(** What the loop writes and counts: a prefix of the source is appended to
    the destination and its length is added to the counter. *)
Lemma copy_chunks_written (fuel : nat) (f : fault) (index : nat)
    (fsrc fdest : bytes) (counter : Z) :
  exists w rest,
    fsrc = w ++ rest /\
    (copy_chunks fuel f index fsrc fdest counter).1.2 = fdest ++ w /\
    (copy_chunks fuel f index fsrc fdest counter).2 = counter + Z.of_nat (length w).
Proof.
  revert index fsrc fdest counter.
  induction fuel as [|fuel IH]; intros index fsrc fdest counter.
  { exists [], fsrc. simpl. rewrite app_nil_r. split; [done|]. split; [done|lia]. }
  pose proof (read_chunk_app chunk_size fsrc) as Happ.
  assert (Hstop : exists w rest, fsrc = w ++ rest /\ fdest = fdest ++ w /\
                                 counter = counter + Z.of_nat (length w)).
  { exists [], fsrc. rewrite app_nil_r. split; [done|]. split; [done|simpl; lia]. }
  assert (Hgo : forall b c r, read_chunk chunk_size fsrc = (b :: c, r) ->
             exists w rest,
               fsrc = w ++ rest /\
               (copy_chunks fuel f (S index) r (fdest ++ b :: c)
                            (counter + Z.of_nat (length (b :: c)))).1.2 = fdest ++ w /\
               (copy_chunks fuel f (S index) r (fdest ++ b :: c)
                            (counter + Z.of_nat (length (b :: c)))).2
               = counter + Z.of_nat (length w)).
  { intros b c r Hr. rewrite Hr in Happ. simpl in Happ.
    destruct (IH (S index) r (fdest ++ b :: c)
                 (counter + Z.of_nat (length (b :: c)))) as (w & rest & Hw & H1 & H2).
    exists ((b :: c) ++ w), rest. split; [|split].
    - rewrite <- Happ, Hw. by rewrite <- app_assoc.
    - rewrite H1. by rewrite <- app_assoc.
    - rewrite H2, length_app. lia. }
  destruct f; simpl;
    try (destruct (read_chunk chunk_size fsrc) as [[|b c] r] eqn:Hr;
         [exact Hstop|by apply Hgo]).
  case_bool_decide; [exact Hstop|].
  destruct (read_chunk chunk_size fsrc) as [[|b c] r] eqn:Hr;
    [exact Hstop|by apply Hgo].
Qed.

(** Without a chunk fault the whole source is written. *)
Lemma copy_chunks_complete (fuel : nat) (f : fault) (index : nat)
    (fsrc fdest : bytes) (counter : Z) :
  (length fsrc < fuel)%nat ->
  (forall k e n, f <> FailAtChunk k e n) ->
  copy_chunks fuel f index fsrc fdest counter
  = (Ret tt, fdest ++ fsrc, counter + Z.of_nat (length fsrc)).
Proof.
  revert index fsrc fdest counter.
  induction fuel as [|fuel IH]; intros index fsrc fdest counter Hfuel Hf; [lia|].
  pose proof (read_chunk_app chunk_size fsrc) as Happ.
  assert (Hgo : forall b c r, read_chunk chunk_size fsrc = (b :: c, r) ->
             copy_chunks fuel f (S index) r (fdest ++ b :: c)
                         (counter + Z.of_nat (length (b :: c)))
             = (Ret tt, fdest ++ fsrc, counter + Z.of_nat (length fsrc))).
  { intros b c r Hr. rewrite Hr in Happ. simpl in Happ.
    assert (Hlen : length fsrc = (length (b :: c) + length r)%nat).
    { rewrite <- Happ. simpl. by rewrite length_app. }
    rewrite IH; [|simpl in Hlen; lia|done].
    rewrite <- app_assoc. change ((b :: c) ++ r) with (b :: c ++ r).
    rewrite Happ, Hlen. f_equal. lia. }
  assert (Hstop : forall r, read_chunk chunk_size fsrc = ([], r) ->
             (Ret tt, fdest, counter)
             = (@Ret unit tt, fdest ++ fsrc, counter + Z.of_nat (length fsrc))).
  { intros r Hr.
    rewrite (read_chunk_empty chunk_size fsrc) by (done || by rewrite Hr).
    rewrite app_nil_r. simpl. do 2 f_equal. lia. }
  destruct f; simpl;
    try (destruct (read_chunk chunk_size fsrc) as [[|b c] r] eqn:Hr;
         [by eapply Hstop|by apply Hgo]).
  by destruct (Hf k e n).
Qed.

(** The counter only accumulates: the loop behaves the same from any
    starting value. *)
Lemma copy_chunks_counter (fuel : nat) (f : fault) (index : nat)
    (fsrc fdest : bytes) (counter : Z) :
  copy_chunks fuel f index fsrc fdest counter
  = ((copy_chunks fuel f index fsrc fdest 0).1,
     counter + (copy_chunks fuel f index fsrc fdest 0).2).
Proof.
  revert index fsrc fdest counter.
  induction fuel as [|fuel IH]; intros index fsrc fdest counter.
  { simpl. f_equal. lia. }
  assert (Hstop : forall (r : res unit),
             (r, fdest, counter) = ((r, fdest, 0).1, counter + (r, fdest, 0).2)).
  { intros r. simpl. f_equal. lia. }
  assert (Hgo : forall n r w,
             copy_chunks fuel f (S index) r w (counter + n)
             = ((copy_chunks fuel f (S index) r w (0 + n)).1,
                counter + (copy_chunks fuel f (S index) r w (0 + n)).2)).
  { intros n r w. rewrite (IH _ _ _ (counter + n)), (IH _ _ _ (0 + n)). simpl.
    f_equal. lia. }
  destruct f; simpl;
    try (destruct (read_chunk chunk_size fsrc) as [[|b c] r] eqn:Hr;
         [apply Hstop|apply Hgo]).
  case_bool_decide; [apply Hstop|].
  destruct (read_chunk chunk_size fsrc) as [[|b c] r] eqn:Hr; [apply Hstop|apply Hgo].
Qed.

Lemma copy_chunks_from (fuel : nat) (f : fault) (fsrc : bytes) (counter : Z) :
  copy_chunks fuel f 0 fsrc [] counter
  = ((copy_chunks fuel f 0 fsrc [] 0).1,
     counter + Z.of_nat (length (copy_chunks fuel f 0 fsrc [] 0).1.2)).
Proof.
  rewrite copy_chunks_counter. f_equal. f_equal.
  destruct (copy_chunks_written fuel f 0 fsrc [] 0) as (w & rest & _ & H1 & H2).
  rewrite H1, H2. simpl. lia.
Qed.

(** *** One task *)

Section task.
Variables (src_tree : tree) (src_dir : path) (environment : env).

Abbreviation outcome := (outcome src_tree src_dir environment).
Abbreviation written := (written src_tree src_dir environment).
Abbreviation handed := (handed src_tree src_dir environment).
Abbreviation after_task := (after_task src_tree src_dir environment).
Abbreviation collect := (collect src_tree src_dir environment).

#[local] Arguments copy_chunks : simpl never.

(** Running a task and collecting its result, in closed form. *)
Lemma collect_after_task (files_copied : Z) (st : state) (info : file_info) :
  collect (files_copied, st) info
  = (match outcome info with
     | None => files_copied + 1
     | Some _ => files_copied
     end, after_task info st).
Proof.
  unfold Copier.collect, copy_single_file_safe, CopierSpec.after_task,
    CopierSpec.outcome, CopierSpec.written, CopierSpec.counted, CopierSpec.handed,
    CopierSpec.opened, trace, started.
  unfold copy_attempt, remove_readonly_and_overwrite, log_event.
  destruct (cancel_requested environment (src_file info)) eqn:Hc; simpl.
  { f_equal. destruct st; simpl. f_equal; [lia|by rewrite app_nil_r]. }
  unfold copy_attempt.
  destruct (fault_of environment (src_file info)) as [|e|e|k e n|e] eqn:Hf; simpl.
  - destruct (open_src src_tree src_dir (src_file info)) as [data|e] eqn:Ho; simpl.
    + rewrite copy_chunks_from.
      rewrite copy_chunks_complete by (lia || done). simpl.
      destruct (dest st !! dest_file info); simpl; do 2 f_equal;
        by rewrite ?app_nil_r, <- ?app_assoc.
    + destruct (dest st !! dest_file info); simpl; do 2 f_equal;
        (lia || by rewrite <- ?app_assoc).
  - f_equal. destruct st; simpl. f_equal; [lia|by rewrite app_nil_r].
  - destruct (dest st !! dest_file info); simpl; do 2 f_equal;
      (lia || by rewrite <- ?app_assoc).
  - destruct (open_src src_tree src_dir (src_file info)) as [data|e'] eqn:Ho; simpl.
    + rewrite copy_chunks_from.
      pose proof (copy_chunks_end (S (length data)) (FailAtChunk k e n) 0 data [] 0) as He.
      destruct (copy_chunks (S (length data)) (FailAtChunk k e n) 0 data [] 0)
        as [[r w] c] eqn:Hcc.
      simpl in He. rewrite He by lia. simpl.
      destruct (dest st !! dest_file info); simpl; do 2 f_equal;
        by rewrite <- ?app_assoc.
    + destruct (dest st !! dest_file info); simpl; do 2 f_equal;
        (lia || by rewrite <- ?app_assoc).
  - destruct (open_src src_tree src_dir (src_file info)) as [data|e'] eqn:Ho; simpl.
    + rewrite copy_chunks_from.
      rewrite copy_chunks_complete by (lia || done). simpl.
      destruct (dest st !! dest_file info); simpl; do 2 f_equal;
        by rewrite <- ?app_assoc.
    + destruct (dest st !! dest_file info); simpl; do 2 f_equal;
        (lia || by rewrite <- ?app_assoc).
Qed.

Abbreviation run_tasks := (run_tasks src_tree src_dir environment).
Abbreviation fails := (fails src_tree src_dir environment).
Abbreviation failure_record := (failure_record src_tree src_dir environment).

(** *** The pool *)

Lemma foldl_collect (l : list file_info) (files_copied : Z) (st : state) :
  (foldl collect (files_copied, st) l).2 = run_tasks l st.
Proof.
  revert files_copied st. induction l as [|info l IH]; intros fc st; [done|].
  cbn [foldl]. rewrite collect_after_task. apply IH.
Qed.

Lemma run_tasks_failed_files (l : list file_info) (st : state) :
  failed_files (run_tasks l st) = failed_files st ++ omap failure_record l.
Proof.
  revert st. induction l as [|info l IH]; intros st; simpl.
  { by rewrite app_nil_r. }
  unfold CopierSpec.run_tasks in *. simpl. rewrite IH. simpl.
  unfold CopierSpec.failure_record.
  destruct (outcome info); simpl; by rewrite <- ?app_assoc, ?app_nil_r.
Qed.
=-=-=-=-=
§ **TASK ITEM**: Work out how many lines of the entries hold the word "loop", and write only that figure.

§ **TASK RESULT**: 2